▶ ENTRIES PROVIDED:
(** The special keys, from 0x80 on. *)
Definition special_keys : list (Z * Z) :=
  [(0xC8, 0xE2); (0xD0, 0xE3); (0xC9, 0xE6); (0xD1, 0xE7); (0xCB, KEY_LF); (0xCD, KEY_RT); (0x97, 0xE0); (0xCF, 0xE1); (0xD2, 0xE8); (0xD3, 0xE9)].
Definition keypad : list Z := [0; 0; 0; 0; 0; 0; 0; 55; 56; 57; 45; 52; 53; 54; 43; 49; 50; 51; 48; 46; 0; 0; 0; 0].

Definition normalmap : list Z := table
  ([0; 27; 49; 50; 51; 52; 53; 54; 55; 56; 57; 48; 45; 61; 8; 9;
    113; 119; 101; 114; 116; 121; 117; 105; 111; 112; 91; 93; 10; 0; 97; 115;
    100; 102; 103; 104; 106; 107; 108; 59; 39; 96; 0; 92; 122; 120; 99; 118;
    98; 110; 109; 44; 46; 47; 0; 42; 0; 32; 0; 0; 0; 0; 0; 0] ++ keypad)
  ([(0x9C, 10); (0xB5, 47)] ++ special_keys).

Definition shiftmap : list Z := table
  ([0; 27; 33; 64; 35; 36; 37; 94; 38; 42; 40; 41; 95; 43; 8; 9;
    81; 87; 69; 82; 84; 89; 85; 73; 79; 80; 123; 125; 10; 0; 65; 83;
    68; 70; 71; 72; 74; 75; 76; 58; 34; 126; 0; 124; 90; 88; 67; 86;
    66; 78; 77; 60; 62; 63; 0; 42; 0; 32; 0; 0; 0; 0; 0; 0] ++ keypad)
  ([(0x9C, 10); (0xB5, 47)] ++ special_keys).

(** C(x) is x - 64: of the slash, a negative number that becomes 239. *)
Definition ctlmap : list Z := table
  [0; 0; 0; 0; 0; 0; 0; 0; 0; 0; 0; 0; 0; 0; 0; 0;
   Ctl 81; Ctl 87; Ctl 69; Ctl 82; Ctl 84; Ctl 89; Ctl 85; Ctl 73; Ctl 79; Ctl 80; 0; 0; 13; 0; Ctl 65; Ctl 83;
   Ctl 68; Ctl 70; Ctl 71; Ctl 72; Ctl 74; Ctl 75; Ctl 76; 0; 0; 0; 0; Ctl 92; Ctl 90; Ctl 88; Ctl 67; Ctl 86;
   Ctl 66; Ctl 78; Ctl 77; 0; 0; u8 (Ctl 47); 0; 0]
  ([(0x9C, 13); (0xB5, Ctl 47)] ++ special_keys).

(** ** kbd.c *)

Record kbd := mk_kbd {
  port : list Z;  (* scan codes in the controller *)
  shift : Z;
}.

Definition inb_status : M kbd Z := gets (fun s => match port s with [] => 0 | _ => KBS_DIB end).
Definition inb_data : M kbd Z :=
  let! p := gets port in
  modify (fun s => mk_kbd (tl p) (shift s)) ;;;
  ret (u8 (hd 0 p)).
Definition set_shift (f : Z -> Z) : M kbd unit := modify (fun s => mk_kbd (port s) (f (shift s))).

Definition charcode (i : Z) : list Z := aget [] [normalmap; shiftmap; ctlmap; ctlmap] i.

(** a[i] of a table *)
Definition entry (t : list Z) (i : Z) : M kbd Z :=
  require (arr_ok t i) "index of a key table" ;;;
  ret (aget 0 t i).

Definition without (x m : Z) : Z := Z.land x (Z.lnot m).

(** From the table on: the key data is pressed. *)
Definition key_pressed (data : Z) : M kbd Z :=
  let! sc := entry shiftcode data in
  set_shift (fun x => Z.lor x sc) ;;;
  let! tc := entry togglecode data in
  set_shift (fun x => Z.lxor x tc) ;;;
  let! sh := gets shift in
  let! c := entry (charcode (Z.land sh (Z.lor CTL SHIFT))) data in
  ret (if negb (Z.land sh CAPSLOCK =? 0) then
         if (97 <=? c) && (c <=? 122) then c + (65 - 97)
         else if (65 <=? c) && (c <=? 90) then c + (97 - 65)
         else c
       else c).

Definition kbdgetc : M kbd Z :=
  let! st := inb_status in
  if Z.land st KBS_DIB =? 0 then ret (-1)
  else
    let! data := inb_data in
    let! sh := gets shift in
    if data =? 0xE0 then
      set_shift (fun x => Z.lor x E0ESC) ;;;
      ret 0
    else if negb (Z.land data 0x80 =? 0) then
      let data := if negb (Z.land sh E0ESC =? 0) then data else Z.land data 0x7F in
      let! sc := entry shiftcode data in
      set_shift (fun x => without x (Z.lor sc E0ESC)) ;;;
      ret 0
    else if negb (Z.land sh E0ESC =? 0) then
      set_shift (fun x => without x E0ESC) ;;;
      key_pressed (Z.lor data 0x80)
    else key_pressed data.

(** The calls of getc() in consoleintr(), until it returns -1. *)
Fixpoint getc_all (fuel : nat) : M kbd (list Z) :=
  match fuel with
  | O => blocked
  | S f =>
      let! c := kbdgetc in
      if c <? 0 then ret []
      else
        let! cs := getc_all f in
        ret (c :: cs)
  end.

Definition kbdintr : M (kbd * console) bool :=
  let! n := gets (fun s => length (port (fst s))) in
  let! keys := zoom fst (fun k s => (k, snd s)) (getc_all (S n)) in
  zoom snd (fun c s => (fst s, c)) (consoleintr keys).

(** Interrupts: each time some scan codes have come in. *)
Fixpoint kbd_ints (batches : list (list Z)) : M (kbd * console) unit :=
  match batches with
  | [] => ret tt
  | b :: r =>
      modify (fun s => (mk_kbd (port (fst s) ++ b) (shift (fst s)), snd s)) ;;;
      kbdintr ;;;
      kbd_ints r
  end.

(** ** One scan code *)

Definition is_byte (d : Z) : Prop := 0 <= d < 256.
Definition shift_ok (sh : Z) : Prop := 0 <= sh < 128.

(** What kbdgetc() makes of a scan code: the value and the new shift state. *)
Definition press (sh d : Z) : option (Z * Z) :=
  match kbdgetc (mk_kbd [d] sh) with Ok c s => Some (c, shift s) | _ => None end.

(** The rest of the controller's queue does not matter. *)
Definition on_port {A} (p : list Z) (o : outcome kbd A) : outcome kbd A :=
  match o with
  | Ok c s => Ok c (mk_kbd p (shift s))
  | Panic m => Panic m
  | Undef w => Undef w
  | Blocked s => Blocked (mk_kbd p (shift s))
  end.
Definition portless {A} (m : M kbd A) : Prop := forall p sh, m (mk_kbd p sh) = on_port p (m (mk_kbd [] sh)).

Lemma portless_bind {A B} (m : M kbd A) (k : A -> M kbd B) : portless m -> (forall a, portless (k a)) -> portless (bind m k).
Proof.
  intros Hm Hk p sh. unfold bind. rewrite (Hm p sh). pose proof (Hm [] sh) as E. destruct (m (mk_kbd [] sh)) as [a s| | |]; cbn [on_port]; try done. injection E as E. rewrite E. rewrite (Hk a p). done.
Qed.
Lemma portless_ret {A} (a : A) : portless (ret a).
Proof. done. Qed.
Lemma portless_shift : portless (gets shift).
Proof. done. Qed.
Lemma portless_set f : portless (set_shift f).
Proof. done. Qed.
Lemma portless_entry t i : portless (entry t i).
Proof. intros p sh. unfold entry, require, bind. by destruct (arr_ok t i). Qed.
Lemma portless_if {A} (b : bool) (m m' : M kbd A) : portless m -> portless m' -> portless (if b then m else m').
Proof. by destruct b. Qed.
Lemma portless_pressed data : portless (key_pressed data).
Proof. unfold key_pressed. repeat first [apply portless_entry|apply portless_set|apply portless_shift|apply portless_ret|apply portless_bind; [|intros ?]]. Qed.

▶ ASSIGNMENT: From the records above, quote only the lines running from the line with "[] => ret tt" to the line with "Lemma portless_shift : portless (gets shift).", both lines included.

▶ TASK RESPONSE:
  | [] => ret tt
  | b :: r =>
      modify (fun s => (mk_kbd (port (fst s) ++ b) (shift (fst s)), snd s)) ;;;
      kbdintr ;;;
      kbd_ints r
  end.

(** ** One scan code *)

Definition is_byte (d : Z) : Prop := 0 <= d < 256.
Definition shift_ok (sh : Z) : Prop := 0 <= sh < 128.

(** What kbdgetc() makes of a scan code: the value and the new shift state. *)
Definition press (sh d : Z) : option (Z * Z) :=
  match kbdgetc (mk_kbd [d] sh) with Ok c s => Some (c, shift s) | _ => None end.

(** The rest of the controller's queue does not matter. *)
Definition on_port {A} (p : list Z) (o : outcome kbd A) : outcome kbd A :=
  match o with
  | Ok c s => Ok c (mk_kbd p (shift s))
  | Panic m => Panic m
  | Undef w => Undef w
  | Blocked s => Blocked (mk_kbd p (shift s))
  end.
Definition portless {A} (m : M kbd A) : Prop := forall p sh, m (mk_kbd p sh) = on_port p (m (mk_kbd [] sh)).

Lemma portless_bind {A B} (m : M kbd A) (k : A -> M kbd B) : portless m -> (forall a, portless (k a)) -> portless (bind m k).
Proof.
  intros Hm Hk p sh. unfold bind. rewrite (Hm p sh). pose proof (Hm [] sh) as E. destruct (m (mk_kbd [] sh)) as [a s| | |]; cbn [on_port]; try done. injection E as E. rewrite E. rewrite (Hk a p). done.
Qed.
Lemma portless_ret {A} (a : A) : portless (ret a).
Proof. done. Qed.
Lemma portless_shift : portless (gets shift).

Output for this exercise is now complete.